Un castro es un poblado fortificado, por lo general prerromano aunque existen ejemplos posteriores que perduraron hasta la Edad Media) existentes en Europa y propios de la cultura céltica. Se encuentra con frecuencia en el noroeste de la Península Ibérica.La palabra "castro" proviene del latín castrum, que signfica fortificación militar (de allí viene la palabra española "castrense", relativo a lo militar; también el apellido Castro proviene del mismo término).
De forma elíptica, los castros estaban protegidos por uno o más fosos, parapetos y murallas que bordeaban el recinto habitado, pudiendo tener en sus accesos un torreón que controlaba las vías de entrada al mismo o en otro lugar estratégico.
En tiempo de conflictos las gentes que vivían en campo abierto se trasladaban a estas construcciones, situadas en lugares estratégicos con el fin de garantizar su seguridad. Así mismo podían tener otras finalidades como la de control de territorio, vigilancia de sembrados, etc.
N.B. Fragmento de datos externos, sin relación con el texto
Lemma csafe_frag_loop fw fits build enq ip g sub i n :
  0 < s_fragDataSize fw → frag_fits fw fits i n → (∀ d b e, egr_ok fw e → egr_ok fw (enq d b e)) →
  ckeeps fw (steps_frag_loop fits build enq ip g sub i n).
Proof.
  intros Hf Hfit Henq. revert i Hfit. induction n as [|n IH]; intros i Hfit; [apply ckeeps_ret|].
  apply frag_fits_S in Hfit as [Hpc Hfit]. specialize (IH (i + 1) Hfit). destruct Hfit as [_ Hpa Hqu].
  eapply csafe_then; [destruct (fc_piece fits i); [apply ckeeps_ret|done]|]. intros _.
  eapply csafe_then; [apply csafe_next_seq|]. intros s. eapply csafe_bind; [apply csafe_get_egr|].
  intros ? (e & -> & He). eapply csafe_then; [|intros; apply IH].
  destruct (eo_pool fw e He Hf) as (p & Ep & Es). rewrite Ep.
  destruct (PoolGet_ok fw e p He Ep) as (b & e' & Eg & He' & Hput). rewrite Eg. cbv beta zeta iota.
  destruct (build _ i s.1 s.2) as [d|]; [|apply csafe_set_egr; auto].
  destruct (fc_patch fits (pool_size p) && fc_queue fits e') eqn:Ec; [apply csafe_set_egr; auto|].
  exfalso. by rewrite Es, Hpa, (Hqu e' He') in Ec.
Qed.

Lemma csafe_enqueue_data fw d g worker :
  0 ≤ g → ckeeps fw (steps_queue "" g (EnqueueData d (group_addr fw g) g worker)).
Proof. intros Hg. apply csafe_queue; [done|]. intros e He. by apply egr_ok_enqueue, dst_ok_data. Qed.

Lemma csafe_emit_ctrl fw raw group label worker : label ≠ "" → ckeeps fw (steps_emit_ctrl fw raw group label worker).
Proof. intros Hl. apply csafe_queue; [done|]. intros e He. by apply egr_ok_enqueue, dst_ok_label. Qed.

Lemma csafe_coal fw ip g sub txid payload :
  0 ≤ g → ckeeps fw (steps_on_egress (λ _, true) (λ e, e <| e_coal ::= fmap (coal_add ip g sub txid payload) |>)).
Proof. intros Hg. apply csafe_on_egress. intros e He. split; [done|by apply egr_ok_coal_add]. Qed.

Lemma csafe_data_frags fw build ip g sub payload patch worker :
  0 < s_fragDataSize fw → 0 ≤ g → patch (HeaderSizeV3 + s_fragDataSize fw) = true →
  ckeeps fw (steps_frag_loop (mkFragChecks (frag_in_range payload (s_fragDataSize fw)) patch (enqueue_fits "" g)) build
    (λ d b, EnqueueDataPooled d (group_addr fw g) g worker b) ip g sub 0
    (Z.to_nat (frag_count payload (s_fragDataSize fw)))).
Proof.
  intros Hf Hg Hp. apply csafe_frag_loop; [done|apply data_frag_fits; [done|done|lia|done]|].
  intros. by apply egr_ok_data_pooled.
Qed.

Lemma csafe_ctrl_frags fw build ip g sub payload patch dst label worker :
  0 < s_fragDataSize fw → label ≠ "" → patch (HeaderSizeV3 + s_fragDataSize fw) = true →
  ckeeps fw (steps_frag_loop (mkFragChecks (frag_in_range payload (s_fragDataSize fw)) patch (enqueue_fits label 0)) build
    (λ d b, EnqueueCacheablePooled d dst label worker b) ip g sub 0
    (Z.to_nat (frag_count payload (s_fragDataSize fw)))).
Proof.
  intros Hf Hl Hp. apply csafe_frag_loop; [done|apply data_frag_fits; [done|done|lia|done]|].
  intros. by apply egr_ok_cacheable_pooled.
Qed.

#[local] Hint Resolve csafe_enqueue_data csafe_emit_ctrl csafe_coal csafe_data_frags csafe_ctrl_frags patch_in_range_ok
  GroupIndex_nonneg PlaneGroupIndex_nonneg needs_frag_pos : csafe.
#[local] Hint Extern 1 (_ ≠ "") => discriminate : csafe.

Lemma csafe_fragment fw f ip g worker :
  0 < s_fragDataSize fw → 0 ≤ g → ckeeps fw (steps_fragment fw f ip g worker).
Proof.
  intros Hf Hg. unfold fragment, steps_fragment. eapply csafe_bind; [by apply csafe_frag_total|].
  intros [k|] Hk; [rewrite (Hk k eq_refl)|]; csafe.
Qed.

Lemma csafe_fragmentBlock fw raw bf ip g worker :
  0 < s_fragDataSize fw → HeaderSize ≤ Zlen raw → ckeeps fw (steps_fragmentBlock fw raw bf ip g worker).
Proof.
  intros Hf Hl. unfold fragmentBlock, steps_fragmentBlock. eapply csafe_bind; [by apply csafe_frag_total|].
  intros [k|] Hk; [rewrite (Hk k eq_refl)|]; csafe.
Qed.

Lemma csafe_fragmentSubtreeData fw raw sf ip g worker :
  0 < s_fragDataSize fw → HeaderSize ≤ Zlen raw → ckeeps fw (steps_fragmentSubtreeData fw raw sf ip g worker).
Proof.
  intros Hf Hl. unfold fragmentSubtreeData, steps_fragmentSubtreeData. eapply csafe_bind; [by apply csafe_frag_total|].
  intros [k|] Hk; [rewrite (Hk k eq_refl)|]; csafe.
Qed.

Lemma csafe_fragmentBEEF fw bf ip g worker :
  0 < s_fragDataSize fw → 0 ≤ g → ckeeps fw (steps_fragmentBEEF fw bf ip g worker).
Proof.
  intros Hf Hg. assert (Hp : (7 <? HeaderSizeV3 + s_fragDataSize fw) = true) by (apply Z.ltb_lt; unfold HeaderSizeV3; lia).
  unfold fragmentBEEF, steps_fragmentBEEF. eapply csafe_bind; [by apply csafe_frag_total|].
  intros [k|] Hk; [rewrite (Hk k eq_refl)|]; csafe.
Qed.

Lemma csafe_emit_bridge fw raw txid g worker : ckeeps fw (steps_emit_bridge fw raw txid g worker).
Proof. unfold emit_bridge, steps_emit_bridge. csafe. Qed.
#[local] Hint Resolve csafe_fragment csafe_fragmentBlock csafe_fragmentSubtreeData csafe_fragmentBEEF
  csafe_emit_bridge : csafe.

Lemma csafe_emit_tx fw raw txid g worker : 0 ≤ g → ckeeps fw (steps_emit_tx fw raw txid g worker).
Proof. unfold emit_tx, steps_emit_tx. csafe. Qed.

Lemma csafe_emit_beef fw raw g worker : 0 ≤ g → ckeeps fw (steps_emit_beef fw raw g worker).
Proof. unfold emit_beef, steps_emit_beef. csafe. Qed.
#[local] Hint Resolve csafe_emit_tx csafe_emit_beef : csafe.

Lemma csafe_route_tx fw raw f src worker :
  (f_version f = FrameVerV2 → HeaderSize ≤ Zlen raw) → ckeeps fw (steps_route_tx fw raw f src worker).
Proof.
  intros Hl. unfold route_tx, steps_route_tx. destruct src as [src|]; [|csafe].
  destruct (Z.eqb_spec (f_version f) FrameVerV2); csafe.
Qed.

Lemma csafe_claimIngress fw txid ft iface worker : ckeeps fw (steps_claimIngress fw txid ft iface worker).
Proof. apply csafe_claimIn. Qed.

Lemma csafe_claimBEEF fw key ft iface worker : ckeeps fw (steps_claimBEEF fw key ft iface worker).
Proof. unfold claimBEEFIngress, steps_claimBEEF. csafe. Qed.
#[local] Hint Resolve csafe_route_tx csafe_claimIngress csafe_claimBEEF Decode_len DecodeBlock_len DecodeAnchor_len
  DecodeSubtreeData_len : csafe.

Lemma csafe_process fw raw src worker verify : ckeeps fw (steps_process fw raw src worker verify).
Proof. unfold process, steps_process. csafe. Qed.

Lemma csafe_ProcessBlock fw raw src worker : ckeeps fw (steps_ProcessBlock fw raw src worker).
Proof. unfold ProcessBlock, steps_ProcessBlock. csafe. Qed.

Lemma csafe_ProcessAnchor fw raw src worker : ckeeps fw (steps_ProcessAnchor fw raw src worker).
Proof. unfold ProcessAnchor, steps_ProcessAnchor. csafe. Qed.

Lemma csafe_subtree_root_gate fw sf : ckeeps fw (steps_subtree_root_gate fw sf).
Proof. unfold subtree_root_gate, steps_subtree_root_gate. csafe. Qed.
#[local] Hint Resolve csafe_process csafe_ProcessBlock csafe_ProcessAnchor csafe_subtree_root_gate : csafe.

Lemma csafe_ProcessSubtreeData fw raw src worker : ckeeps fw (steps_ProcessSubtreeData fw raw src worker).
Proof. unfold ProcessSubtreeData, steps_ProcessSubtreeData. csafe. Qed.

(** ** BEEF *)

Lemma csafe_dropped {A} fw worker why (Q : option A → Prop) :
  Q None → csafe fw (steps_bind (drop_as fw worker why) (λ _, mret None)) Q.
Proof. intros HQ. eapply csafe_then; [apply csafe_drop_as|]. intros. by apply csafe_ret. Qed.

Lemma csafe_claim_beef fw pe raw bf topics src worker chk :
  HeaderSize ≤ Zlen raw → csafe fw (steps_claim_beef fw pe raw bf topics src worker chk) admitted_ok.
Proof.
  intros Hl. unfold claim_beef, steps_claim_beef. eapply csafe_then; [apply csafe_charge|].
  intros []; [|by apply csafe_dropped..]. destruct (_ && _); [by apply csafe_dropped|].
  eapply csafe_then; [apply csafe_iface|]. intros iface. eapply csafe_then; [apply csafe_claimBEEF|].
  intros []; apply csafe_ret; [|done]. split; [apply PlaneGroupIndex_nonneg|].
  destruct src; cbn [fst]; [|done]. unfold Zlen. rewrite length_insert. done.
Qed.

Lemma conformance_total fw bf src : beef_conformance fw bf src ≠ None.
Proof.
  unfold beef_conformance.
  destruct (SplitBEEFPayload (bf_payload bf)) as [[o [[|t ts]|]]|] eqn:Es; [|by repeat case_match..].
  by apply Split_topics in Es.
Qed.

Lemma csafe_checkBEEF fw raw src worker chk : csafe fw (steps_checkBEEF fw raw src worker chk) admitted_ok.
Proof.
  unfold checkBEEF, steps_checkBEEF. destruct (s_beefEngine fw) as [pe|]; [|by apply csafe_dropped].
  destruct (DecodeBEEF raw) as [bf|] eqn:Ed; [|by apply csafe_dropped]. pose proof (DecodeBEEF_len raw bf Ed) as Hl.
  pose proof (conformance_total fw bf src) as Hc.
  destruct (beef_conformance fw bf src) as [[why|topics]|]; [by apply csafe_dropped| |done].
  destruct (_ && _) eqn:E; [|by apply csafe_claim_beef].
  exfalso. apply andb_true_iff in E as [_ E]. unfold HeaderSize in Hl. lia.
Qed.

Lemma csafe_processBEEF fw raw src worker chk : ckeeps fw (steps_processBEEF fw raw src worker chk).
Proof.
  unfold processBEEF, steps_processBEEF. eapply csafe_bind; [apply csafe_checkBEEF|].
  intros [[[bf g] raw']|] Hr; [|apply ckeeps_ret]. destruct Hr as [Hg Hl]. csafe.
Qed.
#[local] Hint Resolve csafe_ProcessSubtreeData csafe_processBEEF : csafe.

Lemma csafe_DispatchBEEF fw p src worker : ckeeps fw (steps_DispatchBEEF fw p src worker).
Proof. unfold DispatchBEEF, meter_beef, steps_DispatchBEEF. csafe. Qed.

(** ** Bundles and dispatch *)

Lemma csafe_ProcessBundle fw raw worker : ckeeps fw (steps_ProcessBundle fw raw worker).
Proof.
  unfold ProcessBundle, steps_ProcessBundle. destruct (Z.ltb_spec (Zlen raw) BundleHeaderSize) as [|Hl]; [csafe|].
  unfold BundleHeaderSize in Hl. pose proof (u32_at_total 0 raw ltac:(lia)). pose proof (u32_at_total 62 raw ltac:(lia)).
  pose proof (u16_at_total 56 raw ltac:(lia)). pose proof (u16_at_total 60 raw ltac:(lia)). csafe.
Qed.

Lemma csafe_dispatchBareTx fw tx src worker : ckeeps fw (steps_dispatchBareTx fw tx src worker).
Proof. unfold dispatchBareTx, steps_dispatchBareTx. csafe. Qed.
#[local] Hint Resolve csafe_DispatchBEEF csafe_ProcessBundle csafe_dispatchBareTx : csafe.

Lemma csafe_DispatchClass fw raw src worker class : ckeeps fw (steps_DispatchClass fw raw src worker class).
Proof.
  unfold DispatchClass, SubmitBEEF, rejectOnBEEFLane, rejectPrivileged, ProcessBEEF, Process,
    steps_DispatchClass. csafe.
Qed.

Lemma csafe_ForwardControl fw raw idx label port :
  label ≠ "" → ckeeps fw (steps_ForwardControl fw raw idx label port).
Proof. intros Hl. apply csafe_queue; [done|]. intros e He. by apply egr_ok_enqueue, dst_ok_label. Qed.

Lemma csafe_flush_bucket fw mm iface worker bk fuel ms :
  1 ≤ mm → (length ms ≤ fuel)%nat → 0 ≤ cb_group bk →
  ckeeps fw (steps_flush_bucket fw mm iface worker bk (group_addr fw (cb_group bk)) fuel ms).
Proof.
  intros Hm Hl Hg. revert ms Hl. induction fuel as [|fuel IH]; intros [|m ms] Hl; try apply ckeeps_ret; [by simpl in Hl; lia|].
  pose proof (next_bundle_shorter fw mm m ms Hm) as Hsh. simpl in Hl.
  eapply csafe_then; [apply csafe_next_seq|]. intros s. eapply csafe_then; [|intros; apply IH; lia]. cbv zeta. csafe.
Qed.

Lemma csafe_flush_buckets fw mm iface worker bks :
  1 ≤ mm → Forall (λ b, 0 ≤ cb_group b) bks → ckeeps fw (steps_flush_buckets fw mm iface worker bks).
Proof.
  intros Hm Hb. induction Hb as [|bk bks Hg Hb IH]; [apply ckeeps_ret|].
  eapply csafe_bind; [by apply csafe_addrFor|]. intros dst ->.
  eapply csafe_then; [by apply csafe_flush_bucket|]. intros. apply IH.
Qed.

Lemma csafe_FlushCoalesced fw worker : ckeeps fw (steps_FlushCoalesced fw worker).
Proof.
  unfold FlushCoalesced, steps_FlushCoalesced. eapply csafe_bind; [apply csafe_get_egr|]. intros ? (e & -> & He).
  cbv beta zeta iota. destruct (e_coal e) as [c|] eqn:Ec; [|apply ckeeps_ret].
  destruct (eo_coal fw e He c Ec) as [(_ & Hm & _) Hb]. destruct (c_buckets c) as [|bk bks]; [apply ckeeps_ret|].
  eapply csafe_then; [apply csafe_flush_buckets; [lia|done]|]. intros _.
  apply csafe_on_egress. intros e' He'. split; [done|by apply egr_ok_coal_reset].
Qed.
End Operations.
Su situación en el territorio respecto a otros castros hace pensar que existía una estrategia definida a la hora de elegir su localización, permitiendo la comunicación por señales entre ellos a modo de red defensiva.
Parece que en un principio este tipo de recintos estaban ocupados por cabañas de materiales ligeros y con piso de barro, para posteriormente, y en épocas tardías, usarse la piedra.